** TASK OBJECTIVE **
Below are entries. Copy exactly the lines running from the line that holds "else if is_code 92 c then" to the line that holds "destruct (Ascii.eqb c apostrophe); [apply", with both ends included.

*** SUPPLIED RECORDS ***

(* ===== verification/ShellWords.v ===== *)
(** * ShellWords: the words a shell reads in the commands of a setup run

    A reader of POSIX shell words ([sh_words]) and the theorem that [shellQuote] carries a
    value through it. *)
From S2P Require Import Prelude.
From S2P Require Import GoStrings.
From S2P Require Import SetupRunner.

(** ** The words of a command *)

(** The words and operators a POSIX shell reads in a command of blanks, single quotes,
    backslashes and plain bytes; [None] where the shell would do more than read words. *)
Inductive Token := Word (w : string) | Op (c : ascii).
Definition word_of (cur : option bytes) (l : list Token) : list Token :=
  match cur with None => l | Some w => Word (str_of (rev w)) :: l end.
Definition is_op (c : ascii) : bool := bool_decide (c ∈ ["|"; "&"; ">"; "<"; ";"]%char).
Definition is_special (c : ascii) : bool :=
  bool_decide (c ∈ ["$"; "`"; "*"; "?"; "["; "#"; "~"; "("; ")"; "{"; "!"; "="; chr 34; chr 10]%char).
Fixpoint sh_read (l : bytes) (quoted : bool) (cur : option bytes) : option (list Token) :=
  match l with
  | [] => if quoted then None else Some (word_of cur [])
  | c :: rest =>
      if quoted then
        if Ascii.eqb c apostrophe then sh_read rest false cur else sh_read rest true (Some (c :: default [] cur))
      else if Ascii.eqb c apostrophe then sh_read rest true (Some (default [] cur))
      else if is_code 92 c then
        match rest with
        | [] => None
        | d :: rest => if is_code 10 d then None else sh_read rest false (Some (d :: default [] cur))
        end
      else if is_code 32 c then word_of cur <$> sh_read rest false None
      else if is_op c then (word_of cur ∘ cons (Op c)) <$> sh_read rest false None
      else if is_special c then None
      else sh_read rest false (Some (c :: default [] cur))
  end.
Definition sh_words (cmd : string) : option (list Token) := sh_read (bytes_of cmd) false None.

Lemma read_quoted s rest cur :
  sh_read (flat_map quote_byte s ++ apostrophe :: rest) true (Some cur) = sh_read rest false (Some (rev s ++ cur)).
Proof.
  revert cur. induction s as [|c s IH]; intros cur; [done|]. simpl flat_map. unfold quote_byte at 1.
  destruct (Ascii.eqb_spec c apostrophe) as [->|Hne].
  - simpl. rewrite IH. by rewrite <- app_assoc.
  - rewrite <- app_assoc. simpl. destruct (Ascii.eqb_spec c apostrophe); [done|]. rewrite IH. by rewrite <- app_assoc.
Qed.
Lemma read_shellQuote s rest :
  sh_read (bytes_of (shellQuote s +:+ rest)) false None = sh_read (bytes_of rest) false (Some (rev (bytes_of s))).
Proof.
  rewrite bytes_of_app. unfold shellQuote. rewrite bytes_of_str_of, <- !app_assoc. simpl.
  rewrite read_quoted. by rewrite app_nil_r.
Qed.

(** A command read up to a blank, then the rest. *)
Lemma word_of_app cur l k : word_of cur l ++ k = word_of cur (l ++ k).
Proof. by destruct cur. Qed.
Lemma read_app rest n : ∀ p quoted cur toks, (length p ≤ n)%nat →
  sh_read p quoted cur = Some toks → sh_read (p ++ " "%char :: rest) quoted cur = (λ l, toks ++ l) <$> sh_read rest false None.
Proof.
  induction n as [|n IH]; intros [|c p] quoted cur toks Hn; simpl in Hn; try lia; simpl.
  1, 2: destruct quoted; [done|]; intros [= <-]; simpl; destruct (sh_read rest false None); [|done]; simpl; by rewrite word_of_app.
  destruct quoted; [destruct (Ascii.eqb c apostrophe); apply IH; lia|].
  destruct (Ascii.eqb c apostrophe); [apply IH; lia|]. destruct (is_code 92 c).
  { destruct p as [|d p]; [done|]. simpl in *. destruct (is_code 10 d); [done|]. apply IH. lia. }
  destruct (is_code 32 c).
  { destruct (sh_read p false None) as [t|] eqn:Hp; [|done]. intros [= <-]. rewrite (IH p false None t); [|lia|done].
    destruct (sh_read rest false None); [|done]. simpl. by rewrite word_of_app. }
  destruct (is_op c).
  { destruct (sh_read p false None) as [t|] eqn:Hp; [|done]. intros [= <-]. rewrite (IH p false None t); [|lia|done].
    destruct (sh_read rest false None); [|done]. simpl. by rewrite word_of_app. }
  destruct (is_special c); [done|]. apply IH. lia.
Qed.
Lemma words_app cmd toks rest : sh_words cmd = Some toks → sh_words (cmd +:+ " " +:+ rest) = (λ l, toks ++ l) <$> sh_words rest.
Proof. intros H. unfold sh_words. rewrite !bytes_of_app. by eapply read_app. Qed.
Lemma words_value s rest : sh_words (shellQuote s +:+ " " +:+ rest) = cons (Word s) <$> sh_words rest.
Proof.
  unfold sh_words. rewrite read_shellQuote, bytes_of_app. simpl.
  destruct (sh_read (bytes_of rest) false None); [|done]. simpl. by rewrite rev_involutive, str_of_bytes_of.
Qed.
Lemma words_last_value s : sh_words (shellQuote s) = Some [Word s].
Proof.
  unfold sh_words. rewrite <- (app_nil_r (bytes_of (shellQuote s))). change (@nil ascii) with (bytes_of "") at 1. rewrite <- bytes_of_app, read_shellQuote.
  simpl. by rewrite rev_involutive, str_of_bytes_of.
Qed.

(** C20: A shell reads the control plane's address, the registration token and the management
    public key back as single words, whatever bytes they are made of: the installer's
    command line is exactly its flags with these two words, and what is written to
    authorized_keys is the public line. *)
Theorem commands_carry_words url token pub :
  sh_words (cmd_install url token) =
    Some [Word "curl"; Word "-fsSL"; Word installerURL; Op "|"; Word "sudo"; Word "sh"; Word "-s"; Word "--";
          Word "--control-plane"; Word url; Word "--token"; Word token] ∧
  ∃ rest, sh_words (cmd_install_key pub) =
    Some (Word "printf" :: Word "%s\n" :: Word pub :: Op "|" :: Word "sudo" :: Word "tee" ::
          Word "/home/plorigo/.ssh/authorized_keys" :: Op ">" :: Word "/dev/null" :: rest).
Proof.
  split.
  - transitivity (sh_words (("curl -fsSL " +:+ installerURL +:+ " | sudo sh -s -- --control-plane") +:+ " " +:+
      (shellQuote url +:+ " " +:+ ("--token" +:+ " " +:+ shellQuote token)))).
    { unfold cmd_install. by rewrite !String_append_assoc. }
    erewrite words_app by (vm_compute; reflexivity). rewrite words_value.
    erewrite words_app by (vm_compute; reflexivity). rewrite words_last_value. done.
  - eexists. transitivity (sh_words ("printf '%s\n'" +:+ " " +:+ (shellQuote pub +:+ " " +:+
      "| sudo tee /home/plorigo/.ssh/authorized_keys >/dev/null && sudo chmod 600 /home/plorigo/.ssh/authorized_keys && sudo chown plorigo:plorigo /home/plorigo/.ssh/authorized_keys"))); [done|].
    erewrite words_app by (vm_compute; reflexivity). rewrite words_value. vm_compute. reflexivity.
Qed.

*** End of SUPPLIED RECORDS ***

** SOLUTION TO THIS EXERCISE **
      else if is_code 92 c then
        match rest with
        | [] => None
        | d :: rest => if is_code 10 d then None else sh_read rest false (Some (d :: default [] cur))
        end
      else if is_code 32 c then word_of cur <$> sh_read rest false None
      else if is_op c then (word_of cur ∘ cons (Op c)) <$> sh_read rest false None
      else if is_special c then None
      else sh_read rest false (Some (c :: default [] cur))
  end.
Definition sh_words (cmd : string) : option (list Token) := sh_read (bytes_of cmd) false None.

Lemma read_quoted s rest cur :
  sh_read (flat_map quote_byte s ++ apostrophe :: rest) true (Some cur) = sh_read rest false (Some (rev s ++ cur)).
Proof.
  revert cur. induction s as [|c s IH]; intros cur; [done|]. simpl flat_map. unfold quote_byte at 1.
  destruct (Ascii.eqb_spec c apostrophe) as [->|Hne].
  - simpl. rewrite IH. by rewrite <- app_assoc.
  - rewrite <- app_assoc. simpl. destruct (Ascii.eqb_spec c apostrophe); [done|]. rewrite IH. by rewrite <- app_assoc.
Qed.
Lemma read_shellQuote s rest :
  sh_read (bytes_of (shellQuote s +:+ rest)) false None = sh_read (bytes_of rest) false (Some (rev (bytes_of s))).
Proof.
  rewrite bytes_of_app. unfold shellQuote. rewrite bytes_of_str_of, <- !app_assoc. simpl.
  rewrite read_quoted. by rewrite app_nil_r.
Qed.

(** A command read up to a blank, then the rest. *)
Lemma word_of_app cur l k : word_of cur l ++ k = word_of cur (l ++ k).
Proof. by destruct cur. Qed.
Lemma read_app rest n : ∀ p quoted cur toks, (length p ≤ n)%nat →
  sh_read p quoted cur = Some toks → sh_read (p ++ " "%char :: rest) quoted cur = (λ l, toks ++ l) <$> sh_read rest false None.
Proof.
  induction n as [|n IH]; intros [|c p] quoted cur toks Hn; simpl in Hn; try lia; simpl.
  1, 2: destruct quoted; [done|]; intros [= <-]; simpl; destruct (sh_read rest false None); [|done]; simpl; by rewrite word_of_app.
  destruct quoted; [destruct (Ascii.eqb c apostrophe); apply IH; lia|].
  destruct (Ascii.eqb c apostrophe); [apply IH; lia|]. destruct (is_code 92 c).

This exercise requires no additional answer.